---------- EXERCISE MATERIALS ----------
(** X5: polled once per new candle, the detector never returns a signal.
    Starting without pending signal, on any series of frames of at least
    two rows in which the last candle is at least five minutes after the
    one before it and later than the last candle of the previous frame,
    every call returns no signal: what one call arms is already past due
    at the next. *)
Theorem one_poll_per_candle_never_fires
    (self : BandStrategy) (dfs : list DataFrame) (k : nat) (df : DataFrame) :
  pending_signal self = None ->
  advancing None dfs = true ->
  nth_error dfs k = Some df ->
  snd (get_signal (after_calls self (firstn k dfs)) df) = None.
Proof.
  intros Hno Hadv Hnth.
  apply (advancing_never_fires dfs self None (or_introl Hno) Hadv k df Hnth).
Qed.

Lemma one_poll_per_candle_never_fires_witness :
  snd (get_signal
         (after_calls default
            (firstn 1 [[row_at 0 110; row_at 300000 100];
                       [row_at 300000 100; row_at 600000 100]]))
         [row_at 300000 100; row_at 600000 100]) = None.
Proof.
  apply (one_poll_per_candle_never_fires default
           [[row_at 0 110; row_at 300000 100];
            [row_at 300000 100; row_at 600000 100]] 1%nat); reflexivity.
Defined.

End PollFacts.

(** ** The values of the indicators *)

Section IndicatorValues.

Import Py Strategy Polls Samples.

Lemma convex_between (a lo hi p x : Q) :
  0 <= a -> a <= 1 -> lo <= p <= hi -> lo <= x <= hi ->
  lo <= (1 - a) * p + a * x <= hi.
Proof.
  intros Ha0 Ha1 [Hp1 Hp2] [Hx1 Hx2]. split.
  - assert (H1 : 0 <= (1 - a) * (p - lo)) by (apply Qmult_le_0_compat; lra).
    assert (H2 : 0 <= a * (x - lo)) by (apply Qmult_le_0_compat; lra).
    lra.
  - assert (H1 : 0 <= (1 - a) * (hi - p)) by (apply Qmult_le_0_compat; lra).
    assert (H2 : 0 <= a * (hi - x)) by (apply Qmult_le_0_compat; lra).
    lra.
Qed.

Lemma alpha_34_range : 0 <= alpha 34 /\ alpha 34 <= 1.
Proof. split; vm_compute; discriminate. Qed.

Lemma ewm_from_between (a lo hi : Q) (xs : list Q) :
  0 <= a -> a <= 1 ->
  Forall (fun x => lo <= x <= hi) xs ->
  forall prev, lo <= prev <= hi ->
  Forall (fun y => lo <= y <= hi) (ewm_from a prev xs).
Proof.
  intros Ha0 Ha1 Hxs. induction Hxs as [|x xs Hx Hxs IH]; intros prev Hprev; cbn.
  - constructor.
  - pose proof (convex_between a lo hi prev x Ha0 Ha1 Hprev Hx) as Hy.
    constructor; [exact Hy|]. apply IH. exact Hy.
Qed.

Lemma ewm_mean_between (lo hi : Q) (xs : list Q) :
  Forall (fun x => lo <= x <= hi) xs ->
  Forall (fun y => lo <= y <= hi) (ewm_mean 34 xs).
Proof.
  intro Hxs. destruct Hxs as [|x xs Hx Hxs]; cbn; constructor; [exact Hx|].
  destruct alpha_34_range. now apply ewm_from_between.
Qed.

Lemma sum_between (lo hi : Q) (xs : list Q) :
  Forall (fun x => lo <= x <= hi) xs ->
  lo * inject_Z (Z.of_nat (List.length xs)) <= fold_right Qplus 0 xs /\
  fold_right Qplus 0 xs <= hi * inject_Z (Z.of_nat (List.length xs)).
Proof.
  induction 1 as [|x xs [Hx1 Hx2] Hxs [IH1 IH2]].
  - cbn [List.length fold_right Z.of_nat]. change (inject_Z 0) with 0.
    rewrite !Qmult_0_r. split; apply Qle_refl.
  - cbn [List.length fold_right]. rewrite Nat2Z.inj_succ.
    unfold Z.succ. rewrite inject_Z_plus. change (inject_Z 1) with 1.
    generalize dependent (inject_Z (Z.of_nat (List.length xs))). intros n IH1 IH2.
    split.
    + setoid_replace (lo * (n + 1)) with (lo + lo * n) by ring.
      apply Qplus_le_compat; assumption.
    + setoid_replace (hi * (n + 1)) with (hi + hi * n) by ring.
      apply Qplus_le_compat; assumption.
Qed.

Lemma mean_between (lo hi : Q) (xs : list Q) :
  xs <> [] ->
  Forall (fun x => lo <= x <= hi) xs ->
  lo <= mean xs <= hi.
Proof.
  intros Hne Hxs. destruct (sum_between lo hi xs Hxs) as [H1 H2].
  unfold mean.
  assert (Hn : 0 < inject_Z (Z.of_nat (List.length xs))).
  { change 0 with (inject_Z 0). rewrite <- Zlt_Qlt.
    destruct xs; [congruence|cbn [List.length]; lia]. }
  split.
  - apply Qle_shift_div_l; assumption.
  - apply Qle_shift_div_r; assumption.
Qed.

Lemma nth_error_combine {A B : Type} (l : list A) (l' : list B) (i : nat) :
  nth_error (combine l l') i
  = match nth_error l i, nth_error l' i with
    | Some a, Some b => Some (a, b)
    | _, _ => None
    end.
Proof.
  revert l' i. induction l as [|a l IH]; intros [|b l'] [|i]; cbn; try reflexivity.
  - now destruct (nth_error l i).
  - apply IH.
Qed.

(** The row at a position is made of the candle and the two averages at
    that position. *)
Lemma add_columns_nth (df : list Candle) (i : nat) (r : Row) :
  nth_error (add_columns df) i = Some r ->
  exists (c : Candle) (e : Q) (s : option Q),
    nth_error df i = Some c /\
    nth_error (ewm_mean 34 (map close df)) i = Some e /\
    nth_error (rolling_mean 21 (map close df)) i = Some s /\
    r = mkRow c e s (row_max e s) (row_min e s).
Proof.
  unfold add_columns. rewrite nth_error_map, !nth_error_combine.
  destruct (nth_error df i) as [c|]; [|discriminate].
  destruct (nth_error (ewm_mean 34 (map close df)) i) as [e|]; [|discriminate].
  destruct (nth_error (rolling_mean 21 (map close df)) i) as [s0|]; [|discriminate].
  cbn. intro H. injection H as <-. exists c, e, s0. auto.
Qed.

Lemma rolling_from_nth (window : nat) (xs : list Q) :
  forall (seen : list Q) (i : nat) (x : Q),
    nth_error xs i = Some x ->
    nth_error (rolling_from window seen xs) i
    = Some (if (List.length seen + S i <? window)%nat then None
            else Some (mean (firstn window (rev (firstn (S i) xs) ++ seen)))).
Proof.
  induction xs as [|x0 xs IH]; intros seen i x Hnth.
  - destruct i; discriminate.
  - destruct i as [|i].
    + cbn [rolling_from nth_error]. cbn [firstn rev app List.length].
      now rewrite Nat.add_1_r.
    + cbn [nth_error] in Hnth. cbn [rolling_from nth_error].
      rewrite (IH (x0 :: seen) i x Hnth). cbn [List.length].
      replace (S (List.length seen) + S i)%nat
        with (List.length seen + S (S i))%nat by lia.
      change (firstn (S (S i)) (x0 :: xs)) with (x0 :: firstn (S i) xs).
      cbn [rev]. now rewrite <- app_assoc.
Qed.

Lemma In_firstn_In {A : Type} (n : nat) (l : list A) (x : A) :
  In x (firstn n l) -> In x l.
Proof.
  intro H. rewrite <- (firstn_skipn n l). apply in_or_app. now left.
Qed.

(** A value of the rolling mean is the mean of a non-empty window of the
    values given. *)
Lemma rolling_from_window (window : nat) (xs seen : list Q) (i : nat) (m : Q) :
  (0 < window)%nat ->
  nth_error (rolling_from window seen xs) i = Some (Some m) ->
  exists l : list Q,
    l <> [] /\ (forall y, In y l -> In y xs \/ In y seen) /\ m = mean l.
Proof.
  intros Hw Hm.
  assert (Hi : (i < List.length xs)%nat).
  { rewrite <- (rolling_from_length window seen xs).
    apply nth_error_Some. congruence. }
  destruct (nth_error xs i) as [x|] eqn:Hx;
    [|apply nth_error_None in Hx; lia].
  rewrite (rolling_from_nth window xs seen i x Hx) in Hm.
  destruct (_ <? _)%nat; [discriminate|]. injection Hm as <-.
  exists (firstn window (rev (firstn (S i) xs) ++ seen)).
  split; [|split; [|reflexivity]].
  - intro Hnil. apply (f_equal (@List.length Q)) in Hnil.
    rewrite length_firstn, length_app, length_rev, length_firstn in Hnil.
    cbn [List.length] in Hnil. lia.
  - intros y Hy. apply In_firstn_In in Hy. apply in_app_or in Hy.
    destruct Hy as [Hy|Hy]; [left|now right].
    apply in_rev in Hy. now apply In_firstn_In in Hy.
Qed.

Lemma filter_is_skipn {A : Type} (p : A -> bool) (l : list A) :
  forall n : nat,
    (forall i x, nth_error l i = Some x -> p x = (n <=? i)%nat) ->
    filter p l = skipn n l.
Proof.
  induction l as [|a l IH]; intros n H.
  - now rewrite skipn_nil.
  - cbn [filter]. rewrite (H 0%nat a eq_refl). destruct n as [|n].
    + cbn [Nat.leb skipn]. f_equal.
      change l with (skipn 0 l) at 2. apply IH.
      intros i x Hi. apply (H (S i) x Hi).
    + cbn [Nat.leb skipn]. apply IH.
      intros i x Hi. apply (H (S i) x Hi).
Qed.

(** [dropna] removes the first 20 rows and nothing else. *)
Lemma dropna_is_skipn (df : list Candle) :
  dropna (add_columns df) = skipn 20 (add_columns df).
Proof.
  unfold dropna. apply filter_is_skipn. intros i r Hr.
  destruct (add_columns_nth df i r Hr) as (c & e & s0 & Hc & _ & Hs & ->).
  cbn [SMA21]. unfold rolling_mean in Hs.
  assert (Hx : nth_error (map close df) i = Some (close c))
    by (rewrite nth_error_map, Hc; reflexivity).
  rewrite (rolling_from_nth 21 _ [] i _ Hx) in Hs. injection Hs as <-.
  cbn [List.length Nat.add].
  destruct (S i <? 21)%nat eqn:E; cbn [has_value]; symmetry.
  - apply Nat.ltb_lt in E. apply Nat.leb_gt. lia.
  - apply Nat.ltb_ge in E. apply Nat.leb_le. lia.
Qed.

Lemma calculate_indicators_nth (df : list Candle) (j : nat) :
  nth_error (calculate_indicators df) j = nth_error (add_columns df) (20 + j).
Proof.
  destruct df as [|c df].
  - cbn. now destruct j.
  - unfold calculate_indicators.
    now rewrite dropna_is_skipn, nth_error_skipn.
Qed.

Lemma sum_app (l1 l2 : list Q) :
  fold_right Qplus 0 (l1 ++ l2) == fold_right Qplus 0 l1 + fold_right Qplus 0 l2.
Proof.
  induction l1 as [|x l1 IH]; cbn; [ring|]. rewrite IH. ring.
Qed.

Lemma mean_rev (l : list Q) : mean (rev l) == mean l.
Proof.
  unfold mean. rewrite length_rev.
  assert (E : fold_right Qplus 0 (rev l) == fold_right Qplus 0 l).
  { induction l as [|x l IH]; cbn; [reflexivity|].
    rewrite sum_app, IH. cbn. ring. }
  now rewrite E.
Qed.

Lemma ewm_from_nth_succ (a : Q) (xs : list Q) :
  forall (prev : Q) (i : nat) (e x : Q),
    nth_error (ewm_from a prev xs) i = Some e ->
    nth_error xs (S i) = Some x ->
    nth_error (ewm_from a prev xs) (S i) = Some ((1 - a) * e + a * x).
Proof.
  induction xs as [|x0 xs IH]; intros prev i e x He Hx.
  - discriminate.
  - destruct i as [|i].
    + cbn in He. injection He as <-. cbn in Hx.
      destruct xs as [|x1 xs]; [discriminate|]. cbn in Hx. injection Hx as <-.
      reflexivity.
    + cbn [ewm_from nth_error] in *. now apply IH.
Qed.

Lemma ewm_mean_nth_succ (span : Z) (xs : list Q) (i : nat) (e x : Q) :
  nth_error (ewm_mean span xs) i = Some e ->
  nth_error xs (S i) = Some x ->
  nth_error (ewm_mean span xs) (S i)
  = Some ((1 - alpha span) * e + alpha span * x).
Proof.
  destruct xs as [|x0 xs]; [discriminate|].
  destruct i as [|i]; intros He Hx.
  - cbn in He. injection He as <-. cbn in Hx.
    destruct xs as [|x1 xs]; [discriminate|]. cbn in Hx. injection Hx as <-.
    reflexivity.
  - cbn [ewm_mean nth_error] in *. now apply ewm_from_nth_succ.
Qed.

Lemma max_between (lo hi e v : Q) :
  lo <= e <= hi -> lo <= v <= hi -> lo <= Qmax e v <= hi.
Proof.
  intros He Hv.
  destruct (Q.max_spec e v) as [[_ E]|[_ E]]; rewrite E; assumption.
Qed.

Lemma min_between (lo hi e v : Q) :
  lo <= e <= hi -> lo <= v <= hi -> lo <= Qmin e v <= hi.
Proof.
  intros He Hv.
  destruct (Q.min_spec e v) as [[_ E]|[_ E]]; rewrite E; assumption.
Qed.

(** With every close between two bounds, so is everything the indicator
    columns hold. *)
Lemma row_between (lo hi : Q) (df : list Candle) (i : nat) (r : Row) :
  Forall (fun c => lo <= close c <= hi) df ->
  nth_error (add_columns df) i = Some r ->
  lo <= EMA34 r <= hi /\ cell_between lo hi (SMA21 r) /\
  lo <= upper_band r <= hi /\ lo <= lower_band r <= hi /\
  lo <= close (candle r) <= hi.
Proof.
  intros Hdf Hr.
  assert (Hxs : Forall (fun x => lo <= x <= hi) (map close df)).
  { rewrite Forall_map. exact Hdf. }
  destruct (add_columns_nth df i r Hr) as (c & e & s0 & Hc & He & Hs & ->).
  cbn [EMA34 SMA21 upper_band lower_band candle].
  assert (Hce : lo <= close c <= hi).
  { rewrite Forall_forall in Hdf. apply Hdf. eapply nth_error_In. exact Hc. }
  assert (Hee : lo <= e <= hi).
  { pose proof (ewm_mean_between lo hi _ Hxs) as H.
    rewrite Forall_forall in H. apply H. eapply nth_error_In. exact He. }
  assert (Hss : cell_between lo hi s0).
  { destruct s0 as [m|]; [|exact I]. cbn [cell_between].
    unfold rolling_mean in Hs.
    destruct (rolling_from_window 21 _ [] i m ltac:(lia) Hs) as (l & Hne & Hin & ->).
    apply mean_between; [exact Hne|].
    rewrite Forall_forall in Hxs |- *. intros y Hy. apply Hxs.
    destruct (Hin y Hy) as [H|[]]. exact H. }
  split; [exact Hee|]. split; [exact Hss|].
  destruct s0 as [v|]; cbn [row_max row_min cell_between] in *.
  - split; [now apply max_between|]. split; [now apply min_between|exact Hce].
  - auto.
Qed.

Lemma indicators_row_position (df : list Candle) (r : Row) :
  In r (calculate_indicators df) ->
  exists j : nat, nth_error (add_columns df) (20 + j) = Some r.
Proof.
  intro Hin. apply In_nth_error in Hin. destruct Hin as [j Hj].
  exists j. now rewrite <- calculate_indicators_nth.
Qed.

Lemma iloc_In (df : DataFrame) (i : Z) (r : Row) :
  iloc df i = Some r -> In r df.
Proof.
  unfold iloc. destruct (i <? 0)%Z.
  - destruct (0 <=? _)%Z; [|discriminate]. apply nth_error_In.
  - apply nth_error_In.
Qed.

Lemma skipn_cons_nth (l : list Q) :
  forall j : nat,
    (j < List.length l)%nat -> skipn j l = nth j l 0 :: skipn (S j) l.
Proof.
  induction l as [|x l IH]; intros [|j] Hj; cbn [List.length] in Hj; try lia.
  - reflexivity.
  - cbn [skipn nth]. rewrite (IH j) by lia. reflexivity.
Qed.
----------
--- WHAT YOU WILL DO ---
Your answer should consist only of the lines above between the line holding "assert (Hi : (i < List.length xs)%nat)." and the line holding "- intro Hnil.", inclusive, each transcribed exactly.

--- ANSWER TO THE EXERCISE ---
  assert (Hi : (i < List.length xs)%nat).
  { rewrite <- (rolling_from_length window seen xs).
    apply nth_error_Some. congruence. }
  destruct (nth_error xs i) as [x|] eqn:Hx;
    [|apply nth_error_None in Hx; lia].
  rewrite (rolling_from_nth window xs seen i x Hx) in Hm.
  destruct (_ <? _)%nat; [discriminate|]. injection Hm as <-.
  exists (firstn window (rev (firstn (S i) xs) ++ seen)).
  split; [|split; [|reflexivity]].
  - intro Hnil. apply (f_equal (@List.length Q)) in Hnil.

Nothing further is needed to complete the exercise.